§ GIVEN DATA:
(** * elempleo-scraper: job discovery and field extraction

    A shallow embedding of the scraper scripts of the repository
    (all_scraper.py, scrape.py, elempleo_full_scraper.py,
    combined_scraper.py, elempleo_scraper_simple.py, elempleo_scraper.py)
    and the properties of its discovery and extraction pipeline.

    Conventions of the embedding.
    - A Python [str] is a [string] holding its UTF-8 bytes.  Substring tests
      ([x in s], [startswith]) on UTF-8 bytes agree with the tests on code
      points.  White space, digits and letter case are those of Unicode.
    - A Python [dict] with [str] keys is a [gmap string _].
    - The markup parser and the browser are collaborators: a snapshot is a
      record of the answers they give to the queries the code makes.  A
      browser call that can raise returns an [outcome]. *)

From Stdlib Require Import ZArith Lia Ascii String Sorted.
From stdpp Require Import base option list gmap strings pretty.

Local Open Scope Z_scope.

(** ** Characters

    The classes of characters are those of Unicode 14.0, as CPython 3.11
    has them, each as the ranges of its code points: [str.isspace],
    which [str.strip] and the pattern [\s] follow; [str.isdecimal],
    which the pattern [\d] follows; and [str.isdigit]. *)

Module Unicode.

Definition in_ranges (ranges : list (N * N)) (cp : N) : bool :=
  existsb (λ r, (r.1 <=? cp)%N && (cp <=? r.2)%N) ranges.

Definition space_ranges : list (N * N) :=
  [(9, 13); (28, 32); (133, 133); (160, 160); (5760, 5760); (8192, 8202);
   (8232, 8233); (8239, 8239); (8287, 8287); (12288, 12288)]%N.

Definition decimal_ranges : list (N * N) :=
  [(48, 57); (1632, 1641); (1776, 1785); (1984, 1993); (2406, 2415);
   (2534, 2543); (2662, 2671); (2790, 2799); (2918, 2927); (3046, 3055);
   (3174, 3183); (3302, 3311); (3430, 3439); (3558, 3567); (3664, 3673);
   (3792, 3801); (3872, 3881); (4160, 4169); (4240, 4249); (6112, 6121);
   (6160, 6169); (6470, 6479); (6608, 6617); (6784, 6793); (6800, 6809);
   (6992, 7001); (7088, 7097); (7232, 7241); (7248, 7257); (42528, 42537);
   (43216, 43225); (43264, 43273); (43472, 43481); (43504, 43513);
   (43600, 43609); (44016, 44025); (65296, 65305); (66720, 66729);
   (68912, 68921); (69734, 69743); (69872, 69881); (69942, 69951);
   (70096, 70105); (70384, 70393); (70736, 70745); (70864, 70873);
   (71248, 71257); (71360, 71369); (71472, 71481); (71904, 71913);
   (72016, 72025); (72784, 72793); (73040, 73049); (73120, 73129);
   (92768, 92777); (92864, 92873); (93008, 93017); (120782, 120831);
   (123200, 123209); (123632, 123641); (125264, 125273); (130032, 130041)]%N.

Definition digit_ranges : list (N * N) :=
  [(48, 57); (178, 179); (185, 185); (1632, 1641); (1776, 1785);
   (1984, 1993); (2406, 2415); (2534, 2543); (2662, 2671); (2790, 2799);
   (2918, 2927); (3046, 3055); (3174, 3183); (3302, 3311); (3430, 3439);
   (3558, 3567); (3664, 3673); (3792, 3801); (3872, 3881); (4160, 4169);
   (4240, 4249); (4969, 4977); (6112, 6121); (6160, 6169); (6470, 6479);
   (6608, 6618); (6784, 6793); (6800, 6809); (6992, 7001); (7088, 7097);
   (7232, 7241); (7248, 7257); (8304, 8304); (8308, 8313); (8320, 8329);
   (9312, 9320); (9332, 9340); (9352, 9360); (9450, 9450); (9461, 9469);
   (9471, 9471); (10102, 10110); (10112, 10120); (10122, 10130);
   (42528, 42537); (43216, 43225); (43264, 43273); (43472, 43481);
   (43504, 43513); (43600, 43609); (44016, 44025); (65296, 65305);
   (66720, 66729); (68160, 68163); (68912, 68921); (69216, 69224);
   (69714, 69722); (69734, 69743); (69872, 69881); (69942, 69951);
   (70096, 70105); (70384, 70393); (70736, 70745); (70864, 70873);
   (71248, 71257); (71360, 71369); (71472, 71481); (71904, 71913);
   (72016, 72025); (72784, 72793); (73040, 73049); (73120, 73129);
   (92768, 92777); (92864, 92873); (93008, 93017); (120782, 120831);
   (123200, 123209); (123632, 123641); (125264, 125273); (127232, 127242);
   (130032, 130041)]%N.

Definition isspace (cp : N) : bool := in_ranges space_ranges cp.
Definition isdecimal (cp : N) : bool := in_ranges decimal_ranges cp.
Definition isdigit (cp : N) : bool := in_ranges digit_ranges cp.

(** The characters that [str.lower] sends to one other character, in
    runs [(first, last, step, to)]: the code points [first],
    [first + step], ... up to [last] go to [to], [to + step], ... *)
Definition lower_runs : list (N * N * N * N) :=
  [(65, 90, 1, 97); (192, 214, 1, 224); (216, 222, 1, 248);
   (256, 302, 2, 257); (306, 310, 2, 307); (313, 327, 2, 314);
   (330, 374, 2, 331); (376, 376, 1, 255); (377, 381, 2, 378);
   (385, 385, 1, 595); (386, 388, 2, 387); (390, 390, 1, 596);
   (391, 391, 1, 392); (393, 394, 1, 598); (395, 395, 1, 396);
   (398, 398, 1, 477); (399, 399, 1, 601); (400, 400, 1, 603);
   (401, 401, 1, 402); (403, 403, 1, 608); (404, 404, 1, 611);
   (406, 406, 1, 617); (407, 407, 1, 616); (408, 408, 1, 409);
   (412, 412, 1, 623); (413, 413, 1, 626); (415, 415, 1, 629);
   (416, 420, 2, 417); (422, 422, 1, 640); (423, 423, 1, 424);
   (425, 425, 1, 643); (428, 428, 1, 429); (430, 430, 1, 648);
   (431, 431, 1, 432); (433, 434, 1, 650); (435, 437, 2, 436);
   (439, 439, 1, 658); (440, 440, 1, 441); (444, 444, 1, 445);
   (452, 452, 1, 454); (453, 453, 1, 454); (455, 455, 1, 457);
   (456, 456, 1, 457); (458, 458, 1, 460); (459, 475, 2, 460);
   (478, 494, 2, 479); (497, 497, 1, 499); (498, 500, 2, 499);
   (502, 502, 1, 405); (503, 503, 1, 447); (504, 542, 2, 505);
   (544, 544, 1, 414); (546, 562, 2, 547); (570, 570, 1, 11365);
   (571, 571, 1, 572); (573, 573, 1, 410); (574, 574, 1, 11366);
   (577, 577, 1, 578); (579, 579, 1, 384); (580, 580, 1, 649);
   (581, 581, 1, 652); (582, 590, 2, 583); (880, 882, 2, 881);
   (886, 886, 1, 887); (895, 895, 1, 1011); (902, 902, 1, 940);
   (904, 906, 1, 941); (908, 908, 1, 972); (910, 911, 1, 973);
   (913, 929, 1, 945); (931, 939, 1, 963); (975, 975, 1, 983);
   (984, 1006, 2, 985); (1012, 1012, 1, 952); (1015, 1015, 1, 1016);
   (1017, 1017, 1, 1010); (1018, 1018, 1, 1019); (1021, 1023, 1, 891);
   (1024, 1039, 1, 1104); (1040, 1071, 1, 1072); (1120, 1152, 2, 1121);
   (1162, 1214, 2, 1163); (1216, 1216, 1, 1231); (1217, 1229, 2, 1218);
   (1232, 1326, 2, 1233); (1329, 1366, 1, 1377); (4256, 4293, 1, 11520);
   (4295, 4295, 1, 11559); (4301, 4301, 1, 11565); (5024, 5103, 1, 43888);
   (5104, 5109, 1, 5112); (7312, 7354, 1, 4304); (7357, 7359, 1, 4349);
   (7680, 7828, 2, 7681); (7838, 7838, 1, 223); (7840, 7934, 2, 7841);
   (7944, 7951, 1, 7936); (7960, 7965, 1, 7952); (7976, 7983, 1, 7968);
   (7992, 7999, 1, 7984); (8008, 8013, 1, 8000); (8025, 8031, 2, 8017);
   (8040, 8047, 1, 8032); (8072, 8079, 1, 8064); (8088, 8095, 1, 8080);
   (8104, 8111, 1, 8096); (8120, 8121, 1, 8112); (8122, 8123, 1, 8048);
   (8124, 8124, 1, 8115); (8136, 8139, 1, 8050); (8140, 8140, 1, 8131);
   (8152, 8153, 1, 8144); (8154, 8155, 1, 8054); (8168, 8169, 1, 8160);
   (8170, 8171, 1, 8058); (8172, 8172, 1, 8165); (8184, 8185, 1, 8056);
   (8186, 8187, 1, 8060); (8188, 8188, 1, 8179); (8486, 8486, 1, 969);
   (8490, 8490, 1, 107); (8491, 8491, 1, 229); (8498, 8498, 1, 8526);
   (8544, 8559, 1, 8560); (8579, 8579, 1, 8580); (9398, 9423, 1, 9424);
   (11264, 11311, 1, 11312); (11360, 11360, 1, 11361);
   (11362, 11362, 1, 619); (11363, 11363, 1, 7549); (11364, 11364, 1, 637);
   (11367, 11371, 2, 11368); (11373, 11373, 1, 593); (11374, 11374, 1, 625);
   (11375, 11375, 1, 592); (11376, 11376, 1, 594); (11378, 11378, 1, 11379);
   (11381, 11381, 1, 11382); (11390, 11391, 1, 575);
   (11392, 11490, 2, 11393); (11499, 11501, 2, 11500);
   (11506, 11506, 1, 11507); (42560, 42604, 2, 42561);
   (42624, 42650, 2, 42625); (42786, 42798, 2, 42787);
   (42802, 42862, 2, 42803); (42873, 42875, 2, 42874);
   (42877, 42877, 1, 7545); (42878, 42886, 2, 42879);
   (42891, 42891, 1, 42892); (42893, 42893, 1, 613);
   (42896, 42898, 2, 42897); (42902, 42920, 2, 42903);
   (42922, 42922, 1, 614); (42923, 42923, 1, 604); (42924, 42924, 1, 609);
   (42925, 42925, 1, 620); (42926, 42926, 1, 618); (42928, 42928, 1, 670);
   (42929, 42929, 1, 647); (42930, 42930, 1, 669); (42931, 42931, 1, 43859);
   (42932, 42946, 2, 42933); (42948, 42948, 1, 42900);
   (42949, 42949, 1, 642); (42950, 42950, 1, 7566);
   (42951, 42953, 2, 42952); (42960, 42960, 1, 42961);
   (42966, 42968, 2, 42967); (42997, 42997, 1, 42998);
   (65313, 65338, 1, 65345); (66560, 66599, 1, 66600);
   (66736, 66771, 1, 66776); (66928, 66964, 2, 66967);
   (66929, 66937, 2, 66968); (66941, 66953, 2, 66980);
   (66957, 66961, 2, 66996); (66965, 66965, 1, 67004);
   (68736, 68786, 1, 68800); (71840, 71871, 1, 71872);
   (93760, 93791, 1, 93792); (125184, 125217, 1, 125218)]%N.

Definition in_run (cp : N) (r : N * N * N * N) : bool :=
  let '(first, last, step, _) := r in
  (first <=? cp)%N && (cp <=? last)%N && ((cp - first) mod step =? 0)%N.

§ PROBLEM DESCRIPTION: Everything from the line containing "(66929, 66937, 2, 66968);" to the final line of the entries above should be output exactly, and nothing more.

§ RESULT BELOW:
   (66929, 66937, 2, 66968); (66941, 66953, 2, 66980);
   (66957, 66961, 2, 66996); (66965, 66965, 1, 67004);
   (68736, 68786, 1, 68800); (71840, 71871, 1, 71872);
   (93760, 93791, 1, 93792); (125184, 125217, 1, 125218)]%N.

Definition in_run (cp : N) (r : N * N * N * N) : bool :=
  let '(first, last, step, _) := r in
  (first <=? cp)%N && (cp <=? last)%N && ((cp - first) mod step =? 0)%N.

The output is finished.